(Data begins)
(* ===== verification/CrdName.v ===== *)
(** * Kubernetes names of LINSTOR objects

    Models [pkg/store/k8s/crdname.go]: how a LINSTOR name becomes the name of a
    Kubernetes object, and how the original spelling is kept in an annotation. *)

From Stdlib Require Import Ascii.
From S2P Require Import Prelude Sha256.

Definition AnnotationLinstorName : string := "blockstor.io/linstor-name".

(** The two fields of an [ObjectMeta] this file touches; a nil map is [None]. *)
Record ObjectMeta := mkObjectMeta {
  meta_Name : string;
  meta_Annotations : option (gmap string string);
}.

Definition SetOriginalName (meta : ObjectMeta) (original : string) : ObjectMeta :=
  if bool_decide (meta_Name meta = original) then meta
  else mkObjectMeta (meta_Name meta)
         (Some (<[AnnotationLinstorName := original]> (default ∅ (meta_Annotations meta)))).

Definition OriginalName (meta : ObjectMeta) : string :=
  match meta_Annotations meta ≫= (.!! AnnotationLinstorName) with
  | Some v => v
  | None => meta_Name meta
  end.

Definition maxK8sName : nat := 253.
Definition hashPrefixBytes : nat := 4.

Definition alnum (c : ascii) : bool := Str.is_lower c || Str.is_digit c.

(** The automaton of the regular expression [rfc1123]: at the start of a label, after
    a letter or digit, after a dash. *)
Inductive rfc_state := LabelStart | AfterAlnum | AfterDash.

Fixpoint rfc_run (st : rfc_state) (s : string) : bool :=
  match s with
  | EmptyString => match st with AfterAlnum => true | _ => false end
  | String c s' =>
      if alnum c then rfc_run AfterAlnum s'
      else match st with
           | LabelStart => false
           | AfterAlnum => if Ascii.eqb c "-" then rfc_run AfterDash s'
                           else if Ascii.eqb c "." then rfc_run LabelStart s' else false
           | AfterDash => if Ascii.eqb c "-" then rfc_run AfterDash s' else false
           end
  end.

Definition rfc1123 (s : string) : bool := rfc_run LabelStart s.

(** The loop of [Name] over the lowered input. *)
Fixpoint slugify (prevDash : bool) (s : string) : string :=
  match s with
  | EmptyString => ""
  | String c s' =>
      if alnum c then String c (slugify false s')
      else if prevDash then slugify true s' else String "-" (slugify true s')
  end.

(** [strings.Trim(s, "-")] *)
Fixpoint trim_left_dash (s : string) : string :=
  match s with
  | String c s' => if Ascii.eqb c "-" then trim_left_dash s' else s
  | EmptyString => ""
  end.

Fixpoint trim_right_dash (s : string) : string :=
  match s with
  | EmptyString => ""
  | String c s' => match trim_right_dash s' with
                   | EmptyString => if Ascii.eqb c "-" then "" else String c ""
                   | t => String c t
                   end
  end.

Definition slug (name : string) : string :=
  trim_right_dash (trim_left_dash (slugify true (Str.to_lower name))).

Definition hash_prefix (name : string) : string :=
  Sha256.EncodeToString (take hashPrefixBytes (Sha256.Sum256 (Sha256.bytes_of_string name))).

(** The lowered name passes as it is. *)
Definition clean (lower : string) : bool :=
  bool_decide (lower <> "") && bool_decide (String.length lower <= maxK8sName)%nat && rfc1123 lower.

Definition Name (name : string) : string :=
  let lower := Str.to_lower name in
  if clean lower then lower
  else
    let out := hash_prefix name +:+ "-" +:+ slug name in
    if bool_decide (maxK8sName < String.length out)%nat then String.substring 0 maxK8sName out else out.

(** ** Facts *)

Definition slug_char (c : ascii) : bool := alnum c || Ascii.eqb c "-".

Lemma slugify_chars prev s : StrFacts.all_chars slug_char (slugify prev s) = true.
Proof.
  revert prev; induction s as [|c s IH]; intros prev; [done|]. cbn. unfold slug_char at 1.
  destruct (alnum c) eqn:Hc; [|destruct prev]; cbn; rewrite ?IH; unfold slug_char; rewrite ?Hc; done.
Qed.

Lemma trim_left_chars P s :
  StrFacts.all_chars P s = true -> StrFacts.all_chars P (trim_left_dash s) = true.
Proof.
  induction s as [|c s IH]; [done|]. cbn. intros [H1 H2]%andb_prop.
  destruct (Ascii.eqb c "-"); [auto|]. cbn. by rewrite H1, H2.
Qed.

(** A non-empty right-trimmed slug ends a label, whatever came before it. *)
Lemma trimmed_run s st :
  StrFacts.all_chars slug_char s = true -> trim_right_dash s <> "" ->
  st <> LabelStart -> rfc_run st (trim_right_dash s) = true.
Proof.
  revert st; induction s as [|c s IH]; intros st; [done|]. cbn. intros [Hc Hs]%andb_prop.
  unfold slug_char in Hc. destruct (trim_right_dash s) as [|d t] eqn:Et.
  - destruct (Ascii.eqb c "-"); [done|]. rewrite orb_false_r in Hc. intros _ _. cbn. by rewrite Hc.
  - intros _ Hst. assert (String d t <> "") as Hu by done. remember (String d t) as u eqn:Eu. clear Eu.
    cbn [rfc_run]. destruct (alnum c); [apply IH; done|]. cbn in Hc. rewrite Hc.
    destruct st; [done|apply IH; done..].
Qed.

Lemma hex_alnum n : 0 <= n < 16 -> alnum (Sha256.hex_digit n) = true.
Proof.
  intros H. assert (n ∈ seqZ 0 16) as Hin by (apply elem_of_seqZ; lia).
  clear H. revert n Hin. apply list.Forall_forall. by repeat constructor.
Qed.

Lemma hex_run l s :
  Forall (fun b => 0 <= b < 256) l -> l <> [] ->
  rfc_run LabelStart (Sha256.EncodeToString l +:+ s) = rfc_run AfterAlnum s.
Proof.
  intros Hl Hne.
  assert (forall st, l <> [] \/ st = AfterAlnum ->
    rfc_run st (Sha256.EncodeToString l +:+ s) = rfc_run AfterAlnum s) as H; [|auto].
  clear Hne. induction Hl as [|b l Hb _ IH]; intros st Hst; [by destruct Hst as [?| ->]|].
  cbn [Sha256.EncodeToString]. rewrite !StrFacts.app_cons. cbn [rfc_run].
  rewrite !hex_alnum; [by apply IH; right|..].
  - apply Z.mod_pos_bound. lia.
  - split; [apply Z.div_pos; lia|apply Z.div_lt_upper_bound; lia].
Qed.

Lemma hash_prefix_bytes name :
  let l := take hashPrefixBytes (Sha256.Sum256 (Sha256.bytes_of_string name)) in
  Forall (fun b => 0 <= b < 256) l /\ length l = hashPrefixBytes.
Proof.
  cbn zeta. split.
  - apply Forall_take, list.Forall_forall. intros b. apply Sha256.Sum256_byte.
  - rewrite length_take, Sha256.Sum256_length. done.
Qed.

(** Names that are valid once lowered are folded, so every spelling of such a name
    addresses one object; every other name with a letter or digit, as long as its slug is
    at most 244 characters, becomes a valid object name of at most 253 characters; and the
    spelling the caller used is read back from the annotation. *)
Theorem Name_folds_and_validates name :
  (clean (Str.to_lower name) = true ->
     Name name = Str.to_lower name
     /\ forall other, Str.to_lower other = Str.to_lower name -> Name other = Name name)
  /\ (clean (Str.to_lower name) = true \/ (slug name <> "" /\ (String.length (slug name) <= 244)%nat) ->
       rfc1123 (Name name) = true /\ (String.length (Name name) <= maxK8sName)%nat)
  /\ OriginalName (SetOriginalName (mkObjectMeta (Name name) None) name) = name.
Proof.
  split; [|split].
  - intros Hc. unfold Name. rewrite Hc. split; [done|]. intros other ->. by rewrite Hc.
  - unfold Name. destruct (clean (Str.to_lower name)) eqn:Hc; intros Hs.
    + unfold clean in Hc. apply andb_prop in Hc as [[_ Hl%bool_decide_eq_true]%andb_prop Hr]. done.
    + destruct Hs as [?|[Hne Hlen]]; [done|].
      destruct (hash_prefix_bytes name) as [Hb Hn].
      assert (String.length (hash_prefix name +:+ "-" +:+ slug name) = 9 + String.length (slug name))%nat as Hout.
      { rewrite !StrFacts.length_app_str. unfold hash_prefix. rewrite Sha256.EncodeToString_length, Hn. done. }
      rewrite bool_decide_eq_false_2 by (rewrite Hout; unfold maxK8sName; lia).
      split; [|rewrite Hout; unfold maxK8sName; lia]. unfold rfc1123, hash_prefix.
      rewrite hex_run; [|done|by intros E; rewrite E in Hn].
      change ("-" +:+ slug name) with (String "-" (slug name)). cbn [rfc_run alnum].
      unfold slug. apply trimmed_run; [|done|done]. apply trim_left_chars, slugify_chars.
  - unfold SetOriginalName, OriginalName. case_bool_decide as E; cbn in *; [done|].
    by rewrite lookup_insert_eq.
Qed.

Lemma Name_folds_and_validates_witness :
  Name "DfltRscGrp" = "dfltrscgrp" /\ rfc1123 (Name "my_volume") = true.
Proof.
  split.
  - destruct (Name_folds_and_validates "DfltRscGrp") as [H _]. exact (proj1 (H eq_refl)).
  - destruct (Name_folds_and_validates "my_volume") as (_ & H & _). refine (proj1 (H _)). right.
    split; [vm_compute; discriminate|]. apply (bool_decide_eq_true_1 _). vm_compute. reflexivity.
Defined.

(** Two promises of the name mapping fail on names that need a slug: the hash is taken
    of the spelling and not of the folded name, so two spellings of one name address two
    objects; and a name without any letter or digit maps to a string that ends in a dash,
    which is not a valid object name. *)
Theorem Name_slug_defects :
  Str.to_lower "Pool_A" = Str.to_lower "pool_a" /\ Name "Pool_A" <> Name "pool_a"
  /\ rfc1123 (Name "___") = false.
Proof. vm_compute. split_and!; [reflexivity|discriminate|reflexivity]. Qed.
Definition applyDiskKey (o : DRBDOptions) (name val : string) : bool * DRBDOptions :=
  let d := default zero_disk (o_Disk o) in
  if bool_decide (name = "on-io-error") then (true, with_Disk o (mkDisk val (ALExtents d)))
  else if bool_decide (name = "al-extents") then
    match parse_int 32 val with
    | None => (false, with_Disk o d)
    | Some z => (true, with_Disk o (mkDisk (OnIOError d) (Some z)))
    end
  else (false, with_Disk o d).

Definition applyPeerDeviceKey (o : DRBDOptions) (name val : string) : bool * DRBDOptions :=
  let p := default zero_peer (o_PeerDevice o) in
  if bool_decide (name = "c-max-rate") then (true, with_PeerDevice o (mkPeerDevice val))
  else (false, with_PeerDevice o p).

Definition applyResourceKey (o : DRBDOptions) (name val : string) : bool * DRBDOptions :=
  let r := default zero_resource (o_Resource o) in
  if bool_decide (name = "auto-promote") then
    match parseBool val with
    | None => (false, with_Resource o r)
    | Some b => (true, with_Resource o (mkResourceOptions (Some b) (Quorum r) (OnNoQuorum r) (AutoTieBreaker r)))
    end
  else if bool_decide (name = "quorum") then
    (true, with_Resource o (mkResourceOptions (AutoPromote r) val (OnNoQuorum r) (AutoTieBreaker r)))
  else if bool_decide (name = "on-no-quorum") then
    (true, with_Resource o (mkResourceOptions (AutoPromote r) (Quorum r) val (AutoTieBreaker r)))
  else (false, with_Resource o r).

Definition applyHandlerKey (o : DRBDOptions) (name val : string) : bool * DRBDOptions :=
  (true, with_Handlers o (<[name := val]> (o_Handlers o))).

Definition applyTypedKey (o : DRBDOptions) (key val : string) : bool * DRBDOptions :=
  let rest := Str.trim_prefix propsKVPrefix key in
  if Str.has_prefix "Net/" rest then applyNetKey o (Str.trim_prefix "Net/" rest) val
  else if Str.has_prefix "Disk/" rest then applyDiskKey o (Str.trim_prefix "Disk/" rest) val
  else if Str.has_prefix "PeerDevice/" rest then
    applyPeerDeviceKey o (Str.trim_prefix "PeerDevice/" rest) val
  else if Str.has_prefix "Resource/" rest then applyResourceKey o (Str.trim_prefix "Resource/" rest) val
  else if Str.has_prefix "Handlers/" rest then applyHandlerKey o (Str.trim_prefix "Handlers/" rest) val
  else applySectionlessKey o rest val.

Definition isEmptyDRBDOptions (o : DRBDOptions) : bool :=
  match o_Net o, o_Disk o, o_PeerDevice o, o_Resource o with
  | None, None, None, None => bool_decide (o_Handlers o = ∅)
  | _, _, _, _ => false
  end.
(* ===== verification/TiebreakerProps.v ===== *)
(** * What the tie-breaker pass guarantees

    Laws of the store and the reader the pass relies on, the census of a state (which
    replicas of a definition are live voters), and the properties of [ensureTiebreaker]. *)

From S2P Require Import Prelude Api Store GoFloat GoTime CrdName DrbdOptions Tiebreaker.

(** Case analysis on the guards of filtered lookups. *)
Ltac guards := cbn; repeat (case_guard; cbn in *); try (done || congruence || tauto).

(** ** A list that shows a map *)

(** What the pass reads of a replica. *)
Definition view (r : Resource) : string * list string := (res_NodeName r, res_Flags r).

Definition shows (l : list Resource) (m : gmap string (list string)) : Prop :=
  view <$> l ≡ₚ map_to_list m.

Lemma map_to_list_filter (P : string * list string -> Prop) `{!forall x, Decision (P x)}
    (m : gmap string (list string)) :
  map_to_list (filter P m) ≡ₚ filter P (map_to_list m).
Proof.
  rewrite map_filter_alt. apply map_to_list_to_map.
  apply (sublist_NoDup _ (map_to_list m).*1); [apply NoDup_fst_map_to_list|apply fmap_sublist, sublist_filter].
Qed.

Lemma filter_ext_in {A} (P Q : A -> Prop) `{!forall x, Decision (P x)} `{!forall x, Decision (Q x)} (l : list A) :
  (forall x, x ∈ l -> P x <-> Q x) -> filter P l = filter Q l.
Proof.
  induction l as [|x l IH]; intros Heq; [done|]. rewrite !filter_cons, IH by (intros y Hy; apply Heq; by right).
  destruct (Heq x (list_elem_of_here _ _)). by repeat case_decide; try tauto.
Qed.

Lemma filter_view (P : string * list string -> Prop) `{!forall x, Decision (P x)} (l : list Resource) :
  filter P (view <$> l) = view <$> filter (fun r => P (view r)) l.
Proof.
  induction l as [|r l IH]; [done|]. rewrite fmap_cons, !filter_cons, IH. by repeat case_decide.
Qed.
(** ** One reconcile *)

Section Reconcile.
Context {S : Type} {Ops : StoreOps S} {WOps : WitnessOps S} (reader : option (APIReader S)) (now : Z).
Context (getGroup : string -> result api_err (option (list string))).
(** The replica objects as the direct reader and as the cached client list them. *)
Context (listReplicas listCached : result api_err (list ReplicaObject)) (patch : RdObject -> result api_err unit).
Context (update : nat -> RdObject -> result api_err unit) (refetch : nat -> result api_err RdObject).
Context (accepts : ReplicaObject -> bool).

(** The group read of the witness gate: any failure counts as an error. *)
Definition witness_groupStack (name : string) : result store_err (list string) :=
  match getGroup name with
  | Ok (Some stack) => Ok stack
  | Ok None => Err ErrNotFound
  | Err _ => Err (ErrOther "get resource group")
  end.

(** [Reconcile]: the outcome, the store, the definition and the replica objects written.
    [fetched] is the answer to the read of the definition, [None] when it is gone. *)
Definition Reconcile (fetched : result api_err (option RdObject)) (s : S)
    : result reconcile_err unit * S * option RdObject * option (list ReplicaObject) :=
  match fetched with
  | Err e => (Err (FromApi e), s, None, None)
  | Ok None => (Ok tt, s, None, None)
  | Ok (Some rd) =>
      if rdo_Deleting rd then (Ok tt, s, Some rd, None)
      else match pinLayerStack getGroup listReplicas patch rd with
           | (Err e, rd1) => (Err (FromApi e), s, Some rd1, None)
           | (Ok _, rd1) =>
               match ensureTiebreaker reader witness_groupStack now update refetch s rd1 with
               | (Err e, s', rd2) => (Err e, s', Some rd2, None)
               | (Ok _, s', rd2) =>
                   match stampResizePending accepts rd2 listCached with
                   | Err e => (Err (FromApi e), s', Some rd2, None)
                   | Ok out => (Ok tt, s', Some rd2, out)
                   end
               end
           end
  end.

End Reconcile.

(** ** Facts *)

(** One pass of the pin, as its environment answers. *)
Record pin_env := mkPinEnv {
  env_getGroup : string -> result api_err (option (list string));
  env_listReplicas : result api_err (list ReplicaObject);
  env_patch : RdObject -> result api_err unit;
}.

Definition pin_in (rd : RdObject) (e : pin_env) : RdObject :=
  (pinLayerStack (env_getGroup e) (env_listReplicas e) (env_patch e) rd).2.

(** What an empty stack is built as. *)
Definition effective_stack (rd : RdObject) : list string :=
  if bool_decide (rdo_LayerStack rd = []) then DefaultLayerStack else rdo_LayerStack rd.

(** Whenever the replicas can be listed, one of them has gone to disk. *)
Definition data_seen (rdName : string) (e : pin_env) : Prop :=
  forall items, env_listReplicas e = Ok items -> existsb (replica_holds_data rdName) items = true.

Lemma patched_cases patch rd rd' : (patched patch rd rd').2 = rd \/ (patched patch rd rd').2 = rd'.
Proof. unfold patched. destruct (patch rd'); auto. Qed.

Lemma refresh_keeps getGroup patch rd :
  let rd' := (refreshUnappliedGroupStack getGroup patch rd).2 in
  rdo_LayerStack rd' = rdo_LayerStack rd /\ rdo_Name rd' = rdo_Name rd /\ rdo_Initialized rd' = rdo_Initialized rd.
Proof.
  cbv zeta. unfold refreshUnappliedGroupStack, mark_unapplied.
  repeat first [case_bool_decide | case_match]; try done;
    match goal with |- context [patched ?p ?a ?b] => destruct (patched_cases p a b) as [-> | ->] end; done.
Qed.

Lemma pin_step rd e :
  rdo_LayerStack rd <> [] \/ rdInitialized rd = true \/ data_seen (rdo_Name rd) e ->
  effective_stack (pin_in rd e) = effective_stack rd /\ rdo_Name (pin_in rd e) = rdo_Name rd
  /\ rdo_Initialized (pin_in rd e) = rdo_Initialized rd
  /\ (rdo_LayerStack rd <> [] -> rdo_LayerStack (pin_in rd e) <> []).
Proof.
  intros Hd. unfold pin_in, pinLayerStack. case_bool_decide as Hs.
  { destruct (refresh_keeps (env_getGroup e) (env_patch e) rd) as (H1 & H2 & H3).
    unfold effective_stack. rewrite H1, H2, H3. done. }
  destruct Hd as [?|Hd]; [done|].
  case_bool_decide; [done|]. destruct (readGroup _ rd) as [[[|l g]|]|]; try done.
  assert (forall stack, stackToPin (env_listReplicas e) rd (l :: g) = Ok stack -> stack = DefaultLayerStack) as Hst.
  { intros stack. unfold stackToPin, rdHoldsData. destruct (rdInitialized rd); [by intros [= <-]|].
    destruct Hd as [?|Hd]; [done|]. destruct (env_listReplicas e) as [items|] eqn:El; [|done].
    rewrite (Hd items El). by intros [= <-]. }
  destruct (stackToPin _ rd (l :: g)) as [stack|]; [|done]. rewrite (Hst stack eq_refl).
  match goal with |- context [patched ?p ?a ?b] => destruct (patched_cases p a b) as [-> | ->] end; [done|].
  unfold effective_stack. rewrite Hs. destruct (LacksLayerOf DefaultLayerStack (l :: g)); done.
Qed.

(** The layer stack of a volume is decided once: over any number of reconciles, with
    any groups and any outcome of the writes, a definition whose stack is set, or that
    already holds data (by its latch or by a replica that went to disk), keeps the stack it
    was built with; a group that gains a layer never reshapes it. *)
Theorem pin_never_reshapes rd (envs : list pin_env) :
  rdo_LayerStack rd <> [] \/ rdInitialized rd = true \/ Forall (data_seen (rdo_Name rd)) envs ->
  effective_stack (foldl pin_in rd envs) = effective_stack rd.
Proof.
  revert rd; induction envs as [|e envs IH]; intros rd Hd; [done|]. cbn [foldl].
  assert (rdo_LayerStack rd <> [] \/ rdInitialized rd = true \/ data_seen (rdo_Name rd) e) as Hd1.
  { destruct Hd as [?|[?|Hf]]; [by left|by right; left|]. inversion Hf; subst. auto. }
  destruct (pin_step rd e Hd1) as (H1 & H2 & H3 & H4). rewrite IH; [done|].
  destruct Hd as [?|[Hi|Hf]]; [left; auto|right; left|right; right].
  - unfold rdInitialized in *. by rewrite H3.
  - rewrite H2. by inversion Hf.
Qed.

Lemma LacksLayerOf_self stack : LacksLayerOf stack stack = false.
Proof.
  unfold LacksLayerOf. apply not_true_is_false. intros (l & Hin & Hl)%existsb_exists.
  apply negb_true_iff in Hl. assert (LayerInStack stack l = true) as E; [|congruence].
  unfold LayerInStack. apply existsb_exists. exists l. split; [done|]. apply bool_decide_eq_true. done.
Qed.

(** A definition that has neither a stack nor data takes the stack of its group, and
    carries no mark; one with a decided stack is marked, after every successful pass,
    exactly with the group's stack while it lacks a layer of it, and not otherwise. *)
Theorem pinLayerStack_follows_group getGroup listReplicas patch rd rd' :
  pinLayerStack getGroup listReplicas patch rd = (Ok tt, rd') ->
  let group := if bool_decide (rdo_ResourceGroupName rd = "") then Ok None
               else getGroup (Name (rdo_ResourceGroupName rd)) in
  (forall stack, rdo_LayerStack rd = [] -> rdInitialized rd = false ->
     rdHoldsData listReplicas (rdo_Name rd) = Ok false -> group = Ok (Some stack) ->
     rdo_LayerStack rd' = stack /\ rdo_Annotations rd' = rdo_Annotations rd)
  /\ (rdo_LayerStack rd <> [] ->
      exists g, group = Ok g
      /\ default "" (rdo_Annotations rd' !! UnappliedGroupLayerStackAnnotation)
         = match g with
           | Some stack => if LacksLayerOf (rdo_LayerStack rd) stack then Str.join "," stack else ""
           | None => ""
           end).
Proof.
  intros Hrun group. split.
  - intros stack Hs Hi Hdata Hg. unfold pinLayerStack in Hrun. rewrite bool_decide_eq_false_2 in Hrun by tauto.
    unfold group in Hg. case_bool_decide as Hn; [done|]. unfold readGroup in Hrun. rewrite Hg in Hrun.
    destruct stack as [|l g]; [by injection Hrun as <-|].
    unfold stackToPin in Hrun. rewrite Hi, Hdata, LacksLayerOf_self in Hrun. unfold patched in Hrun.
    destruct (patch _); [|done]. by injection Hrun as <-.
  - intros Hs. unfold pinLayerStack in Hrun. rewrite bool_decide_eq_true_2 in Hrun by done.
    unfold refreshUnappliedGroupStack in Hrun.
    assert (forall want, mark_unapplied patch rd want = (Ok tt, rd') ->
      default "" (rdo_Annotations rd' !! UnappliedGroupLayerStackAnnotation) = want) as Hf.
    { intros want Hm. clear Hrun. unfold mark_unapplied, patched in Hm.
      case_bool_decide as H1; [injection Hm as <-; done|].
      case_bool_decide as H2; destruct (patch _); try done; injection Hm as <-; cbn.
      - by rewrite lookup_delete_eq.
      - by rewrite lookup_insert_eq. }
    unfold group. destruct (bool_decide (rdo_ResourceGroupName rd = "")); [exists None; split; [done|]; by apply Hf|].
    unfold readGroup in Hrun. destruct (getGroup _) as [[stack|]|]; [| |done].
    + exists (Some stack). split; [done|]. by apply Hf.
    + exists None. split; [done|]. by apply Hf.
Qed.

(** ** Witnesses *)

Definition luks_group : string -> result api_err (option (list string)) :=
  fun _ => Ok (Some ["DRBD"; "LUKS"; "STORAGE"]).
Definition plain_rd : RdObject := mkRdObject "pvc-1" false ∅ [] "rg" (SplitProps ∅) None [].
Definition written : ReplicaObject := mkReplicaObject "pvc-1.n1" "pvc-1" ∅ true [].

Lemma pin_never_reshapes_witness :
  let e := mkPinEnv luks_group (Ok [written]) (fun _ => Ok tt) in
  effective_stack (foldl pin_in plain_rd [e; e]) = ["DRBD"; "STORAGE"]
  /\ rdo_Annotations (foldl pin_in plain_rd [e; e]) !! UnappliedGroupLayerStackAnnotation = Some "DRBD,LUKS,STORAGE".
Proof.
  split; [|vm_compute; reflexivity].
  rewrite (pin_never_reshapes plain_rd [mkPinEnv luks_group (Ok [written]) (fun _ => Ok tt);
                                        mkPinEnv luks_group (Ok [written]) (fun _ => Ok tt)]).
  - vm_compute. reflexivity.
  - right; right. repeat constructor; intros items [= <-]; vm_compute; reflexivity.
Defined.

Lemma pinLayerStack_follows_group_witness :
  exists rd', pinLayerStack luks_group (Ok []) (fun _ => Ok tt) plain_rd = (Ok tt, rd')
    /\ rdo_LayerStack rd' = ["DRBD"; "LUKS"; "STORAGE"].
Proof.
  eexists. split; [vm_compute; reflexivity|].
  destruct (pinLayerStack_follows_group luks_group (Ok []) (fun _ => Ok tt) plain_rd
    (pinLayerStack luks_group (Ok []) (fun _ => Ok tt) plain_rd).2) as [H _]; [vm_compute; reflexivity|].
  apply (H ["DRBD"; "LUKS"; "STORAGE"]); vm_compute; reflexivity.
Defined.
(Data ends)
Task statement:
Reproduce the entries above exactly, but only the lines between the line holding "revert prev; induction" and the line holding "unfold slug_char in", inclusive.

Exercise answer:
  revert prev; induction s as [|c s IH]; intros prev; [done|]. cbn. unfold slug_char at 1.
  destruct (alnum c) eqn:Hc; [|destruct prev]; cbn; rewrite ?IH; unfold slug_char; rewrite ?Hc; done.
Qed.

Lemma trim_left_chars P s :
  StrFacts.all_chars P s = true -> StrFacts.all_chars P (trim_left_dash s) = true.
Proof.
  induction s as [|c s IH]; [done|]. cbn. intros [H1 H2]%andb_prop.
  destruct (Ascii.eqb c "-"); [auto|]. cbn. by rewrite H1, H2.
Qed.

(** A non-empty right-trimmed slug ends a label, whatever came before it. *)
Lemma trimmed_run s st :
  StrFacts.all_chars slug_char s = true -> trim_right_dash s <> "" ->
  st <> LabelStart -> rfc_run st (trim_right_dash s) = true.
Proof.
  revert st; induction s as [|c s IH]; intros st; [done|]. cbn. intros [Hc Hs]%andb_prop.
  unfold slug_char in Hc. destruct (trim_right_dash s) as [|d t] eqn:Et.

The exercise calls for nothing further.